Indeed, that was the law's rationale. When France's poor city suburbs erupted in violence last November, the government vowed to tackle inequalities in the job market that make it extremely difficult for young people to find work. One of the first such issues was the reluctance of French employers to add employees because of the high cost of firing them.
At the moment, a business could have to pay a worker up to a year's salary in severance pay for two years of work. The result is that businesses hire and fire much less than in other European countries, so workers stay in jobs longer, creating fewer openings for young people.
With the CPE, a company can hire someone under 26 and then let him go at any time during the first two years without providing a reason. Severance payments are capped at 8% of the annual salary. Even though the law is supposed to help young people, they were the first to lash out. Though the scope of the CPE is limited, students and a growing share of the French public see it as a critical first step in weakening treasured job protections.
"WON'T AFFECT DECISIONS."
The government says any job -- even one that can end suddenly -- is better than no job at all.

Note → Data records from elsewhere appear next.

(* ===== verification/Slots.v ===== *)
(** * Reserving a slot

    What [reserve_entry] finds and what it leaves behind: the first free slot
    at or after [next_slot], under the next generation of that slot. *)
From S2P Require Import Prelude SocketId Fifo SocketTypes CommandQueue RuntimeState Entries.
From S2P Require Import Invariant Rules Handled.

Section slots.
Context {cfg : SlotConfig} {env : Env}.
Implicit Types (s : skyuv_socket_runtime) (e : skyuv_socket_entry) (p : positive).

(** ** The search *)

(** The slot the search stops at and the counter it leaves. *)
Fixpoint first_free (n : nat) (next : Z) (slots : gmap Z positive) : option Z * Z :=
  match n with
  | O => (None, next)
  | S n =>
      let slot := next mod SKYUV_SOCKET_SLOT_COUNT in
      match slots !! slot with
      | None => (Some slot, u32 (next + 1))
      | Some _ => first_free n (u32 (next + 1)) slots
      end
  end.

Lemma slot_probe next :
  u16 (Z.land next (SKYUV_SOCKET_SLOT_COUNT - 1)) = next mod SKYUV_SOCKET_SLOT_COUNT.
Proof.
  rewrite slot_mask. pose proof slot_count_range as Hr.
  pose proof (Z.mod_pos_bound next SKYUV_SOCKET_SLOT_COUNT). unfold u16.
  apply uwrap_small. lia.
Qed.

Lemma slot_count_divides : ∃ k, 2 ^ 32 = k * SKYUV_SOCKET_SLOT_COUNT.
Proof.
  rewrite slot_count_pow. pose proof slot_bits_range.
  exists (2 ^ (32 - SKYUV_SOCKET_SLOT_BITS)). rewrite <- Z.pow_add_r by lia. f_equal. lia.
Qed.

Lemma u32_slot x k :
  (u32 x + k) mod SKYUV_SOCKET_SLOT_COUNT = (x + k) mod SKYUV_SOCKET_SLOT_COUNT.
Proof.
  destruct slot_count_divides as [m Hm]. unfold u32, uwrap. rewrite Hm.
  rewrite (Z.mod_eq x) by (pose proof slot_count_range; lia).
  replace (x - m * SKYUV_SOCKET_SLOT_COUNT * (x / (m * SKYUV_SOCKET_SLOT_COUNT)) + k) with
    (x + k + (- (m * (x / (m * SKYUV_SOCKET_SLOT_COUNT)))) * SKYUV_SOCKET_SLOT_COUNT) by ring.
  apply Z.mod_add. pose proof slot_count_range; lia.
Qed.

(** The slot found is free, and no slot was passed over that was. *)
Lemma first_free_Some n next slots slot next' :
  first_free n next slots = (Some slot, next') →
  slots !! slot = None ∧ 0 ≤ slot < SKYUV_SOCKET_SLOT_COUNT.
Proof.
  revert next. induction n as [|n IH]; intros next Hf; simpl in Hf; [done|].
  destruct (slots !! (next mod _)) eqn:Hs; [by eapply IH|]. injection Hf as <- <-. split; [done|].
  apply Z.mod_pos_bound. pose proof slot_count_range; lia.
Qed.

Lemma first_free_None n next slots next' :
  first_free n next slots = (None, next') →
  ∀ k, 0 ≤ k < Z.of_nat n → is_Some (slots !! ((next + k) mod SKYUV_SOCKET_SLOT_COUNT)).
Proof.
  revert next. induction n as [|n IH]; intros next Hf k Hk; simpl in Hf; [lia|].
  destruct (slots !! (next mod _)) eqn:Hs; [|done]. destruct (decide (k = 0)) as [->|].
  - by rewrite Z.add_0_r, Hs.
  - specialize (IH _ Hf (k - 1)). rewrite u32_slot in IH.
    replace (next + 1 + (k - 1)) with (next + k) in IH by lia. apply IH. lia.
Qed.

(** A whole round visits every slot. *)
Lemma first_free_full next slots next' :
  first_free (Z.to_nat SKYUV_SOCKET_SLOT_COUNT) next slots = (None, next') →
  ∀ i, 0 ≤ i < SKYUV_SOCKET_SLOT_COUNT → is_Some (slots !! i).
Proof.
  intros Hf i Hi. pose proof slot_count_range as Hr.
  assert ((next + (i - next) mod SKYUV_SOCKET_SLOT_COUNT) mod SKYUV_SOCKET_SLOT_COUNT = i) as <-.
  { rewrite Zplus_mod_idemp_r. replace (next + (i - next)) with i by lia. apply Z.mod_small. lia. }
  eapply first_free_None; [done|].
  pose proof (Z.mod_pos_bound (i - next) SKYUV_SOCKET_SLOT_COUNT). lia.
Qed.

(** ** The reserved entry *)

Definition reserved_entry (id opaque : Z) : skyuv_socket_entry :=
  zero_entry <| e_state := SKYUV_SOCKET_STATE_RESERVED |> <| e_id := id |>
    <| e_external_fd := -1 |> <| e_opaque := opaque |>.

Definition slot_generation (slot : Z) s : Z := default 0 (rt_generations s !! slot).

(** The state in which [slot] has been given to a new entry. *)
Definition claimed (slot opaque : Z) s : skyuv_socket_runtime :=
  let p := rt_next_ptr s in
  let g := skyuv_socket_id_next_generation (slot_generation slot s) in
  s <| rt_clock ::= S |> <| rt_next_ptr ::= Pos.succ |>
    <| rt_entries ::= <[p := reserved_entry (skyuv_socket_id_make slot g) opaque]> |>
    <| rt_generations ::= <[slot := g]> |>
    <| rt_slots ::= <[slot := p]> |>
    <| rt_entry_count ::= λ n, u32 (n + 1) |>.

Lemma wp_claim_slot slot opaque (Q : Z * option positive → skyuv_socket_runtime → Prop) s :
  rt_slots_locked s = true →
  (if env_alloc (rt_clock s)
   then Q (SKYUV_OK, Some (rt_next_ptr s)) (claimed slot opaque (s <| rt_slots_locked := false |>))
   else Q (SKYUV_ERROR_OUT_OF_MEMORY, None)
          (s <| rt_slots_locked := false |> <| rt_clock ::= S |>)) →
  wp (claim_slot slot opaque) Q s.
Proof.
  intros Hl HQ. unfold claim_slot. do 2 wp_step; rewrite H in HQ.
  - do 2 wp_step. apply wp_new_ptr. wp_steps. apply wp_slots_unlock; [done|]. wp_step.
    rewrite !put_put. cbn [rt_generations upd_field set_rt_generations put]. 
    rewrite lookup_insert_eq. unfold claimed, slot_generation in HQ.
    destruct s; unfold put, upd_field, set_rt_entries; simpl in *. by rewrite insert_insert_eq.
  - wp_steps. apply wp_slots_unlock; [done|]. wp_step. by destruct s.
Qed.

Lemma wp_reserve_search n opaque (Q : Z * option positive → skyuv_socket_runtime → Prop) s :
  rt_slots_locked s = true →
  (let '(found, next) := first_free n (rt_next_slot s) (rt_slots s) in
   let s1 := s <| rt_slots_locked := false |> <| rt_next_slot := next |> in
   match found with
   | None => Q (SKYUV_ERROR_OUT_OF_MEMORY, None) s1
   | Some slot =>
       if env_alloc (rt_clock s)
       then Q (SKYUV_OK, Some (rt_next_ptr s)) (claimed slot opaque s1)
       else Q (SKYUV_ERROR_OUT_OF_MEMORY, None) (s1 <| rt_clock ::= S |>)
   end) →
  wp (reserve_search n opaque) Q s.
Proof.
  revert s. induction n as [|n IH]; intros s Hl HQ; cbn [reserve_search first_free] in *.
  - wp_step. apply wp_slots_unlock; [done|]. wp_step. by destruct s.
  - do 4 wp_step. rewrite slot_probe. do 2 wp_step. simpl.
    destruct (rt_slots s !! _) eqn:Hs.
    + apply IH; [done|]. by destruct s.
    + apply wp_claim_slot; [done|]. by destruct s.
Qed.

Lemma wp_reserve_entry opaque (Q : Z * option positive → skyuv_socket_runtime → Prop) s :
  rt_slots_locked s = false →
  (let '(found, next) :=
     first_free (Z.to_nat SKYUV_SOCKET_SLOT_COUNT) (rt_next_slot s) (rt_slots s) in
   let s1 := s <| rt_next_slot := next |> in
   match found with
   | None => Q (SKYUV_ERROR_OUT_OF_MEMORY, None) s1
   | Some slot =>
       if env_alloc (rt_clock s)
       then Q (SKYUV_OK, Some (rt_next_ptr s)) (claimed slot opaque s1)
       else Q (SKYUV_ERROR_OUT_OF_MEMORY, None) (s1 <| rt_clock ::= S |>)
   end) →
  wp (reserve_entry opaque) Q s.
Proof.
  intros Hl HQ. unfold reserve_entry. wp_step. apply wp_slots_lock; [done|].
  apply wp_reserve_search; [done|]. destruct s; simpl in *. by subst.
Qed.

(** ** The invariant *)

Lemma reserved_entry_ok id opaque : entry_ok (reserved_entry id opaque).
Proof. split; [by split|]. simpl. tauto. Qed.

(** [p] is the new entry of [s'], and nothing else has changed. *)
Record began (p : positive) (opaque : Z) s s' : Prop := Began {
  bg_inv : Inv s';
  bg_loop : loop_of s' = loop_of s;
  bg_balance b : balance b s' = balance b s;
  bg_new : p = rt_next_ptr s ∧ rt_next_ptr s' = Pos.succ p;
  bg_entries : ∃ slot, 0 ≤ slot < SKYUV_SOCKET_SLOT_COUNT ∧ rt_slots s !! slot = None ∧
    rt_slots s' = <[slot := p]> (rt_slots s) ∧
    rt_entries s' = <[p := reserved_entry (skyuv_socket_id_make slot
      (skyuv_socket_id_next_generation (slot_generation slot s))) opaque]> (rt_entries s);
  bg_rest : rt_exit_ready s' = rt_exit_ready s ∧ rt_pump s' = rt_pump s ∧
    rt_events s' = rt_events s;
}.

Lemma Inv_new_ptr s p : Inv s → (rt_next_ptr s ≤ p)%positive → rt_entries s !! p = None.
Proof.
  intros [_ _ [He _ _ _ _]] Hle. destruct (rt_entries s !! p) as [e|] eqn:Hp; [|done].
  destruct (He p e Hp) as (_ & _ & ?). simpl in *. lia.
Qed.

Lemma claimed_began slot opaque next s :
  Inv s → rt_slots s !! slot = None → 0 ≤ slot < SKYUV_SOCKET_SLOT_COUNT →
  began (rt_next_ptr s) opaque s (claimed slot opaque (s <| rt_next_slot := next |>)).
Proof.
  intros HI Hs Hr. pose proof (Inv_new_ptr s _ HI (Pos.le_refl _)) as Hn. pose proof HI as [Hl Hq Ht].
  split; try done.
  - split; [done|done|]. unfold table_of. simpl.
    eapply table_ok_claim; [exact Ht|done|done|done|apply reserved_entry_ok|done].
  - intros b. unfold balance. simpl. rewrite entries_mentions_insert_None by done. simpl. lia.
  - exists slot. done.
Qed.

(** [reserve_entry] finds a slot unless there is none or no memory. *)
Definition reserve_result (opaque : Z) s (result : Z * option positive) s' : Prop :=
  match result with
  | (code, Some p) => code = SKYUV_OK ∧ began p opaque s s'
  | (code, None) => code = SKYUV_ERROR_OUT_OF_MEMORY ∧ quiet [] s s' ∧
      rt_entries s' = rt_entries s ∧
      ((∀ i, 0 ≤ i < SKYUV_SOCKET_SLOT_COUNT → is_Some (rt_slots s !! i)) ∨
       env_alloc (rt_clock s) = false)
  end.

Lemma reserve_entry_result opaque s :
  Inv s → wp (reserve_entry opaque) (reserve_result opaque s) s.
Proof.
  intros HI. apply wp_reserve_entry; [apply HI|].
  destruct (first_free _ _ _) as [[slot|] next] eqn:Hf.
  - destruct (first_free_Some _ _ _ _ _ Hf). destruct (env_alloc _) eqn:Ha.
    + split; [done|]. by apply claimed_began.
    + split_and!; [done|split; [same_tac|done]|done|by right].
  - split_and!; [done|split; [same_tac|done]|done|]. left. by eapply first_free_full.
Qed.

(** A slot is given only if there was memory for the entry. *)
Lemma reserve_entry_memory opaque s :
  Inv s →
  wp (reserve_entry opaque) (λ result _, is_Some result.2 → env_alloc (rt_clock s) = true) s.
Proof.
  intros HI. apply wp_reserve_entry; [apply HI|].
  destruct (first_free _ _ _) as [[slot|] next]; simpl; [|by intros (? & [=])].
  destruct (env_alloc _); simpl; [done|by intros (? & [=])].
Qed.

(** The new entry and the old ones. *)
Lemma began_lookup p opaque s s' :
  Inv s → began p opaque s s' → ∃ id, rt_entries s' !! p = Some (reserved_entry id opaque) ∧
    rt_entries s !! p = None ∧ ∀ q, q ≠ p → rt_entries s' !! q = rt_entries s !! q.
Proof.
  intros HI [HI' _ _ [-> _] (slot & _ & _ & _ & He) _]. rewrite He. eexists. split_and!.
  - apply lookup_insert_eq.
  - by apply Inv_new_ptr.
  - intros q Hq. by rewrite lookup_insert_ne.
Qed.

(** What follows a reservation, where some socket is not closing. *)
Lemma handled_after_reserve p opaque q f s s1 s2 :
  Inv s → rt_entries s !! q = Some f → e_state f ≠ SKYUV_SOCKET_STATE_CLOSING →
  began p opaque s s1 → handled [] s1 s2 → handled [] s s2.
Proof.
  intros HI Hq Hf Hbg [HI2 Hl2 Hb2 Hn2 Ha2 He2].
  destruct (began_lookup _ _ _ _ HI Hbg) as (id & Hp1 & Hp & Hrest).
  destruct Hbg as [HI1 Hl1 Hb1 [Hpe Hn1] _ (Hx1 & _)].
  split; [done|congruence| |lia| |].
  - intros b. rewrite Hb2, Hb1. simpl. lia.
  - intros r g Hr. destruct (Ha2 r g Hr) as [(g1 & Hg1 & ?)|[? _]].
    + destruct (decide (r = p)) as [->|Hne]; [right; split; [lia|eauto]|].
      left. rewrite Hrest in Hg1 by done. eauto.
    + right. split; [lia|eauto].
  - intros Hs. apply He2. intros Hr. rewrite Hx1 in Hr. destruct (Hs Hr) as [_ He].
    rewrite He in Hq. by rewrite lookup_empty in Hq.
Qed.

Lemma quiet_after_reserve p opaque q f s s1 s2 :
  Inv s → rt_entries s !! q = Some f → e_state f ≠ SKYUV_SOCKET_STATE_CLOSING →
  began p opaque s s1 → quiet [] s1 s2 → quiet [] s s2.
Proof.
  intros HI Hq Hf Hbg [Hh Hp]. split; [by eapply handled_after_reserve|].
  destruct Hbg as [_ _ _ _ _ (_ & ? & _)]. congruence.
Qed.

(** A reservation that is taken back. *)
Lemma handled_reserve_discard p opaque s s1 s2 :
  Inv s → began p opaque s s1 → handled [] s1 s2 → rt_entries s2 = delete p (rt_entries s1) →
  (rt_exit_ready s2 = true → rt_exit_ready s1 = true ∨ rt_exiting s1 = true ∧ rt_entries s2 = ∅) →
  handled [] s s2.
Proof.
  intros HI Hbg [HI2 Hl2 Hb2 Hn2 Ha2 He2] He Hx.
  destruct (began_lookup _ _ _ _ HI Hbg) as (id & Hp1 & Hp & Hrest).
  destruct Hbg as [HI1 Hl1 Hb1 [Hpe Hn1] _ (Hx1 & _)].
  assert (rt_entries s2 = rt_entries s) as Hsame.
  { rewrite He. apply map_eq. intros q. destruct (decide (p = q)) as [<-|].
    - by rewrite lookup_delete_eq, Hp.
    - rewrite lookup_delete_ne by done. auto. }
  split; [done|congruence| |lia| |].
  - intros b. rewrite Hb2, Hb1. simpl. lia.
  - intros q f. rewrite Hsame. eauto.
  - intros Hs Hr. injection Hl2 as _ _ Hex2 _ _ _ _. injection Hl1 as _ _ Hex1 _ _ _ _.
    destruct (Hx Hr) as [Hr1|[Hr1 Hem]]; [|split; congruence].
    rewrite Hx1 in Hr1. destruct (Hs Hr1). split; congruence.
Qed.

End slots.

But CPE opponents believe the right to job security is a moral issue and that workers must be protected from abuse at the hands of employers. "Perhaps [the CPE] would create more job liquidity, but at what cost to our family life and stability?" asked Lionel Bosca, a teacher in the Paris suburbs, at a demonstration on Mar. 18.
Ironically, some business leaders aren't happy with the CPE, either. Some think it won't make any difference. Others think it doesn't go far enough. François Boncilhon, the CEO of Paris-based Linux software company Mandriva, is one of the skeptics. "The French have a strange belief that by making layoffs harder or hiring easier, it will change employment practices," he says. In the real world, "companies hire people when they need them and fire them when they have to fire them." The CPE, Boncilhon insists, won't affect his own decisions.
Copy-center entrepreneur Eloy finds a different fault with the CPE. "It doesn't deal with the underlying reality, the most basic problem," he says. France's economy, he argues, is dragged down by deeply complex employment laws, which include 21 different types of job contracts and a government-written Employment Code Book that contains a staggering 2,500 pages and weighs 22 pounds. "The government needs a wide-reaching reform to create a single employment contract instead of pushing for small, incremental improvements such as the CPE," he says.
LOOKING FOR A HERO.
One solution suggested by some politicians and observers would be to copy the Danish model. There, workers can be hired and fired as easily as in Britain or the U.S., but can claim unemployment benefits at 90% of their previous salary.
Whatever the outcome of the CPE, France's youth desperately needs role models to inspire them, argues Roux de Bézieux. "The American and British press are full of stories about daring entrepreneurs like Richard Branson, but we have nothing like that," he says. "There is a perceived generation gap between the old employers who act like hungry wolves and the hungry, disaffected youth. We need hero stories to inspire them."
For now, the CPE will have to suffice. After meeting with Villepin on Mar. 20, Roux de Bézieux described the prime minister as "determined to hold firm" in the face of protests. But opinion polls show 68% of the French population opposed to the CPE. The message to Villepin from France's workers is clear: You may lose your job over this reform, but we'll be damned if we're going to lose ours.